WHAT NEEDS TO BE DONE: From the first line of the entries below to the line with "assert (Hne : forall", give each line again exactly.

EXTRACTED INFORMATION:
Lemma is_safe_to_call_with_exec_total linux command : exists b, is_safe_to_call_with_exec linux command = Some b.
Proof.
  unfold is_safe_to_call_with_exec. repeat case_match; try by eexists. apply is_safe_git_command_total.
Qed.

(** Classifying a command never panics. *)
Lemma is_known_safe_command_total linux try_parse_shell command :
  exists b, is_known_safe_command linux try_parse_shell command = Some b.
Proof.
  unfold is_known_safe_command.
  destruct (is_safe_to_call_with_exec_total linux (map zsh_as_bash command)) as [[] ->]; [by eexists|].
  destruct (parse_shell_lc_plain_commands _ _) as [cmds|]; [|by eexists]. case_bool_decide as Hn; [by eexists|]. clear Hn.
  induction cmds as [|c cmds IH]; [by eexists|]. cbn [all_safe].
  destruct (is_safe_to_call_with_exec_total linux c) as [[] ->]; [done|by eexists].
Qed.

(** The argument of [sed -n] is a line number or a range of line numbers, and [p]. *)
Lemma sed_n_arg_exact s :
  is_valid_sed_n_arg (Some s) = true <->
  exists a b, Forall (fun c => is_ascii_digit c = true) a /\ Forall (fun c => is_ascii_digit c = true) b /\ a <> [] /\
    (s = a ++ lit "p" \/ (b <> [] /\ s = a ++ [44%N] ++ b ++ lit "p")).
Proof.
  assert (Hd : forall l, forallb is_ascii_digit l = true <-> Forall (fun c => is_ascii_digit c = true) l).
  { intros l. rewrite forallb_forall, Forall_forall. by setoid_rewrite list_elem_of_In. }
  assert (Hnc : forall l, Forall (fun c => is_ascii_digit c = true) l -> 44%N ∉ l).
  { intros l Hl Hc. eapply Forall_forall in Hl; [|exact Hc]. done. }
  assert (Hne : forall l : str, negb (bool_decide (l = [])) = true <-> l <> []).
  { intros l. by rewrite negb_true_iff, bool_decide_eq_false. }
  cbn [is_valid_sed_n_arg]. split.
  - destruct (strip_suffix (lit "p") s) as [core|] eqn:E; [|done]. apply strip_suffix_Some in E as ->.
    pose proof (join_split_char 44 core) as Hj. destruct (split_char 44 core) as [|a [|b [|]]]; try done; cbn [join] in Hj; subst core.
    + rewrite andb_true_iff, Hne, Hd. intros [Ha Hda]. exists a, []. split; [done|]. split; [constructor|]. split; [done|by left].
    + rewrite !andb_true_iff, !Hne, !Hd. intros (((Ha & Hb) & Hda) & Hdb). exists a, b.
      split; [done|]. split; [done|]. split; [done|]. right. split; [done|]. by rewrite <- !app_assoc.
  - intros (a & b & Ha & Hb & Hna & [->|[Hnb ->]]).
    + rewrite (proj2 (strip_suffix_Some (lit "p") _ a) eq_refl), (split_char_free 44 a) by (by apply Hnc).
      by rewrite andb_true_iff, Hne, Hd.
    + replace (a ++ [44%N] ++ b ++ lit "p") with ((a ++ 44%N :: b) ++ lit "p") by (by rewrite <- app_assoc).
      rewrite (proj2 (strip_suffix_Some (lit "p") _ (a ++ 44%N :: b)) eq_refl), split_char_app by (by apply Hnc).
      rewrite (split_char_free 44 b) by (by apply Hnc). by rewrite !andb_true_iff, !Hne, !Hd.
Qed.

(** The option [-z] of ripgrep is refused, but not when it is combined with another short option. *)
Example rg_combined_option_accepted :
  is_safe_to_call_with_exec true (map lit ["rg"; "-z"; "foo"]%string) = Some false /\
  is_safe_to_call_with_exec true (map lit ["rg"; "-nz"; "foo"]%string) = Some true.
Proof. by vm_compute. Qed.

End CommandSafety.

RESPONSE BOX:
Lemma is_safe_to_call_with_exec_total linux command : exists b, is_safe_to_call_with_exec linux command = Some b.
Proof.
  unfold is_safe_to_call_with_exec. repeat case_match; try by eexists. apply is_safe_git_command_total.
Qed.

(** Classifying a command never panics. *)
Lemma is_known_safe_command_total linux try_parse_shell command :
  exists b, is_known_safe_command linux try_parse_shell command = Some b.
Proof.
  unfold is_known_safe_command.
  destruct (is_safe_to_call_with_exec_total linux (map zsh_as_bash command)) as [[] ->]; [by eexists|].
  destruct (parse_shell_lc_plain_commands _ _) as [cmds|]; [|by eexists]. case_bool_decide as Hn; [by eexists|]. clear Hn.
  induction cmds as [|c cmds IH]; [by eexists|]. cbn [all_safe].
  destruct (is_safe_to_call_with_exec_total linux c) as [[] ->]; [done|by eexists].
Qed.

(** The argument of [sed -n] is a line number or a range of line numbers, and [p]. *)
Lemma sed_n_arg_exact s :
  is_valid_sed_n_arg (Some s) = true <->
  exists a b, Forall (fun c => is_ascii_digit c = true) a /\ Forall (fun c => is_ascii_digit c = true) b /\ a <> [] /\
    (s = a ++ lit "p" \/ (b <> [] /\ s = a ++ [44%N] ++ b ++ lit "p")).
Proof.
  assert (Hd : forall l, forallb is_ascii_digit l = true <-> Forall (fun c => is_ascii_digit c = true) l).
  { intros l. rewrite forallb_forall, Forall_forall. by setoid_rewrite list_elem_of_In. }
  assert (Hnc : forall l, Forall (fun c => is_ascii_digit c = true) l -> 44%N ∉ l).
  { intros l Hl Hc. eapply Forall_forall in Hl; [|exact Hc]. done. }
  assert (Hne : forall l : str, negb (bool_decide (l = [])) = true <-> l <> []).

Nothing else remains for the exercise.